What were the features
of the high risk group for which the study found benefit? They
designated as "high-risk" men with a Gleason score >7, a PSA doubling
time (PSADT) of <12 months, and men in whom the prostate capsule was
positive and the pathological Gleason sum was >6; or positive
surgical margins, lymph nodes, or seminal vesicles. The low risk group,
which gained no benefit from early AD, had organ confined
disease, or "extracapsular extension only and negative surgical margins
with Gleason sum <6." This low risk group was considered "curable" by
the Johns Hopkins' definition. The authors chose the PSA threshold for
PSA relapse at 2 ng/ml so as to match the same value chosen by Pound in
his 1999 study of time to metastatic disease after a post RP PSA relapse
when no AD was given (his finding: a median of 8 years to metastatic
disease). However, it was conceded that perhaps a better choice would
have been the .4 ng/ml threshold suggested by Amling (Mayo Clinic),
since "this cut point was associated with an approximate 75% chance of
further biochemical and/or clinical progression during the next 3
years." The calculation of the PSA-DT was based on a minimum of 2 PSA
values that exceeded 0.2 ng/ml separated by 3 months; the median number
of PSA tests was 5. The median follow-up after PSAR was 4.7 months and
treatment included LH-RH agents alone or combined with an antiandrogen,
or orchidectomy. The results in the early AD group were further
categorized as to the PSA level at the initiation of AD treatment. The
analytic end point of the study was the development of clinical
metastases. Results: It was ONLY in the high-risk group that early AD
conferred benefit. The hazard ratio for benefit was 2.1, p = <0.01. My
non-statistical observation of their graph showing the "event tics"

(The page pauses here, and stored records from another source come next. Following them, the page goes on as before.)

(** X20. The statements that full compilation gives for the module
    definition are, in this order: the statement of the class metadata, when
    there is one; the statements of [compileNgModule], as they are; and
    exactly one call of remote scoping for each declaration with a remote
    scope, in the order of the declarations. A declaration without remote
    scope adds no statement. The call for a declaration is
    [setComponentScope(declaration, directives, pipes)] on the emitted
    references of the declaration and of the directives and pipes of its
    remote scope, in their order; an array that is not empty is wrapped in a
    function when the remote scopes may require cycle protection. *)
Theorem compileFull_statements_in_order analysis statements :
  compileFull getRemoteScope emit analysis = Ok statements ->
  exists calls,
    statements
    = match classMetadata analysis with
      | Some metadata => [ExpressionStatement metadata]
      | None => []
      end ++ modStatements analysis ++ calls
    /\ Forall2 (fun decl callStmt =>
                  exists remoteScope declExpr directiveExprs pipeExprs,
                    getRemoteScope (node decl) = Some remoteScope
                    /\ emit decl = Some declExpr
                    /\ Forall2 (fun ref expression => emit ref = Some expression)
                         (directives remoteScope) directiveExprs
                    /\ Forall2 (fun ref expression => emit ref = Some expression)
                         (pipes remoteScope) pipeExprs
                    /\ callStmt
                       = ExpressionStatement
                           (InvokeFunctionExpr (ExternalExpr setComponentScope)
                              [declExpr;
                               if remoteScopesMayRequireCycleProtection analysis
                                  && (0 <? length directiveExprs)%nat
                               then FunctionExpr []
                                      [ReturnStatement (LiteralArrayExpr directiveExprs)]
                               else LiteralArrayExpr directiveExprs;
                               if remoteScopesMayRequireCycleProtection analysis
                                  && (0 <? length pipeExprs)%nat
                               then FunctionExpr []
                                      [ReturnStatement (LiteralArrayExpr pipeExprs)]
                               else LiteralArrayExpr pipeExprs]))
         (filter (fun decl => is_Some (getRemoteScope (node decl))) (declarations analysis))
         calls.
Proof.
  intros Hrun. unfold compileFull in Hrun.
  destruct (appendRemoteScopingStatements_calls _ _ _ _ Hrun) as (calls & -> & Hcalls).
  exists calls. split.
  - unfold insertMetadataStatement. destruct (classMetadata analysis); reflexivity.
  - eapply Forall2_impl; [exact Hcalls|].
    intros decl callStmt (remoteScope & Hscope & Hcall).
    destruct (remoteScopingStatement_call _ _ _ _ Hcall)
      as (declExpr & directiveExprs & pipeExprs & Hdecl & Hdirs & Hpipes & Hstmt).
    exists remoteScope, declExpr, directiveExprs, pipeExprs. auto.
Qed.

Lemma emitAll_Ok_inv refs typeKind expressions :
  emitAll emit refs typeKind = Ok expressions ->
  forall r, r ∈ refs -> is_Some (emit r).
Proof.
  revert expressions. induction refs as [|x rest IH]; intros expressions H r Hin.
  - apply elem_of_nil in Hin. contradiction.
  - cbn [emitAll] in H. unfold emitOrThrow in H.
    destruct (emit x) as [e|] eqn:He; [|discriminate]. cbn [res_bind] in H.
    destruct (emitAll emit rest typeKind) as [es|err] eqn:Hes; [|discriminate].
    apply elem_of_cons in Hin as [->|Hin]; [rewrite He; eexists; reflexivity|].
    eapply IH; [reflexivity|exact Hin].
Qed.

Lemma remoteScopingStatement_Ok_inv decl remoteScope protect callStmt :
  remoteScopingStatement emit decl remoteScope protect = Ok callStmt ->
  is_Some (emit decl)
  /\ (forall r, r ∈ directives remoteScope -> is_Some (emit r))
  /\ (forall r, r ∈ pipes remoteScope -> is_Some (emit r)).
Proof.
  unfold remoteScopingStatement. intros H.
  destruct (emitAll emit (directives remoteScope) "directive") as [ds|e] eqn:Hds;
    [|discriminate].
  destruct (emitAll emit (pipes remoteScope) "pipe") as [ps|e] eqn:Hps; [|discriminate].
  cbn [res_bind] in H. unfold emitOrThrow in H.
  destruct (emit decl) as [de|] eqn:Hde; [|discriminate].
  split; [eexists; reflexivity|].
  split; [eapply emitAll_Ok_inv, Hds|eapply emitAll_Ok_inv, Hps].
Qed.

Lemma appendRemoteScopingStatements_emittable declarations protect : forall statements result,
  appendRemoteScopingStatements getRemoteScope emit statements declarations protect = Ok result ->
  emittable getRemoteScope emit declarations.
Proof.
  induction declarations as [|d rest IH]; intros statements result Hrun decl rs Hin Hrs.
  - apply elem_of_nil in Hin. contradiction.
  - cbn [appendRemoteScopingStatements] in Hrun.
    destruct (getRemoteScope (node d)) as [rs'|] eqn:Hrs'.
    + destruct (remoteScopingStatement emit d rs' protect) as [callStmt|e] eqn:Hcall;
        [|discriminate].
      cbn [res_bind] in Hrun.
      apply elem_of_cons in Hin as [->|Hin].
      * rewrite Hrs' in Hrs. injection Hrs as <-.
        eapply remoteScopingStatement_Ok_inv, Hcall.
      * exact (IH _ _ Hrun decl rs Hin Hrs).
    + apply elem_of_cons in Hin as [->|Hin]; [congruence|].
      exact (IH _ _ Hrun decl rs Hin Hrs).
Qed.

(** X21. Full compilation gives its statements exactly when every
    reference that remote scoping needs can be emitted: the declarations
    with a remote scope and the directives and pipes of these scopes.
    Otherwise it fails with a fatal diagnostic; a reference that cannot be
    emitted is never left out silently. *)
Theorem compileFull_succeeds_iff_emittable analysis :
  (exists statements, compileFull getRemoteScope emit analysis = Ok statements)
  <-> emittable getRemoteScope emit (declarations analysis).
Proof.
  split.
  - intros [statements Hrun]. eapply appendRemoteScopingStatements_emittable, Hrun.
  - intros Hem.
    destruct (appendRemoteScopingStatements_Ok getRemoteScope emit (declarations analysis)
                (remoteScopesMayRequireCycleProtection analysis)
                (insertMetadataStatement (modStatements analysis) (classMetadata analysis))
                Hem) as (calls & Hrun & _).
    eexists. exact Hrun.
Qed.

End NgModuleStatements.

Lemma compileFull_statements_in_order_witness :
  NgModuleHandler.compileFull NgModuleExample.getRemoteScope NgModuleExample.emit
    (NgModuleHandler.analyze [NgModuleExample.cmp2; NgModuleExample.cmp1]
       [NgModuleExample.mod3]
       [NgModuleHandler.ExpressionStatement (NgModuleHandler.ExternalExpr "moduleDef")]
       (Some (NgModuleHandler.ExternalExpr "setClassMetadata")))
  = Ok [NgModuleHandler.ExpressionStatement (NgModuleHandler.ExternalExpr "setClassMetadata");
        NgModuleHandler.ExpressionStatement (NgModuleHandler.ExternalExpr "moduleDef");
        NgModuleHandler.ExpressionStatement
          (NgModuleHandler.InvokeFunctionExpr
             (NgModuleHandler.ExternalExpr NgModuleHandler.setComponentScope)
             [NgModuleHandler.WrappedNodeExpr 1;
              NgModuleHandler.FunctionExpr []
                [NgModuleHandler.ReturnStatement
                   (NgModuleHandler.LiteralArrayExpr [NgModuleHandler.WrappedNodeExpr 2])];
              NgModuleHandler.LiteralArrayExpr []])].
Proof.
  destruct (NgModuleHandler.compileFull NgModuleExample.getRemoteScope NgModuleExample.emit
              (NgModuleHandler.analyze [NgModuleExample.cmp2; NgModuleExample.cmp1]
                 [NgModuleExample.mod3]
                 [NgModuleHandler.ExpressionStatement (NgModuleHandler.ExternalExpr "moduleDef")]
                 (Some (NgModuleHandler.ExternalExpr "setClassMetadata"))))
    as [statements|e] eqn:Hrun; [|discriminate Hrun].
  destruct (compileFull_statements_in_order NgModuleExample.getRemoteScope
              NgModuleExample.emit _ _ Hrun) as (calls & -> & HF).
  cbn [NgModuleHandler.classMetadata NgModuleHandler.modStatements NgModuleHandler.analyze
       app].
  do 3 f_equal.
  vm_compute in HF.
  inversion HF as [|decl call rest calls' Hcall Hrest]; subst.
  inversion Hrest; subst.
  destruct Hcall as (remoteScope & declExpr & directiveExprs & pipeExprs
                     & Hscope & Hdecl & Hdirs & Hpipes & ->).
  injection Hscope as <-. injection Hdecl as <-.
  inversion Hdirs as [|d1 e1 ds es Hd1 Hds]; subst. inversion Hds; subst.
  inversion Hpipes; subst. injection Hd1 as <-. reflexivity.
Defined.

concludes that at eight years after PSA relapse, if AD was commenced at
PSA level <5 ng/ml., approximately 80% of men in the high risk early AD
group were free of clinical metastases versus 60% for the high-risk
no-treatment group. This graph will, of course, change with further
follow-up. It is interesting that the freedom from clinical metastases
at this eight year point degrades only to 75% for the high-risk treated
group if the start of AD was at PSA < 10 ng/ml. There was no benefit to
early AD in the low risk group. The authors clearly point up that the
ultimate clinical value of early AD in the high-risk category is
unknown, since AD will surely be administered upon clinical relapse to
the men in the "no-treatment" group. But many clinicians will conclude
there is value to the postponement of clinical metastases by the early
administration of AD as long as the associated adverse treatment
consequences are acceptable to the men involved.
This study was not
designed to encompass the additional associated and relevant issue of
how this data can be applied to a cohort of men who have undergone
salvage radiotherapy? (See first article in this commentary.) It would
seem that the study's information is not explicitly transferable since
the distribution of PSA producing disease, i.e. From local relapse
versus distant disease, will of necessity be different between these two
situations. But the Moul study very likely may offer useful guidance in
the decision about AD intervention when PSA failure follows the use of
salvage radiotherapy, and a rapid PSA-DT might serve as a possible
linking bridge to the Moul data.
Bottom Line:
The Moul article concludes: "We now demonstrate that in the risk
stratified setting of high-risk disease [pathologic Gleason sum >7 or
PSA-DT 12 months or less] early use of AD was a significant and
independent predictor of delayed clinical metastases." This information
can be useful in patient counseling.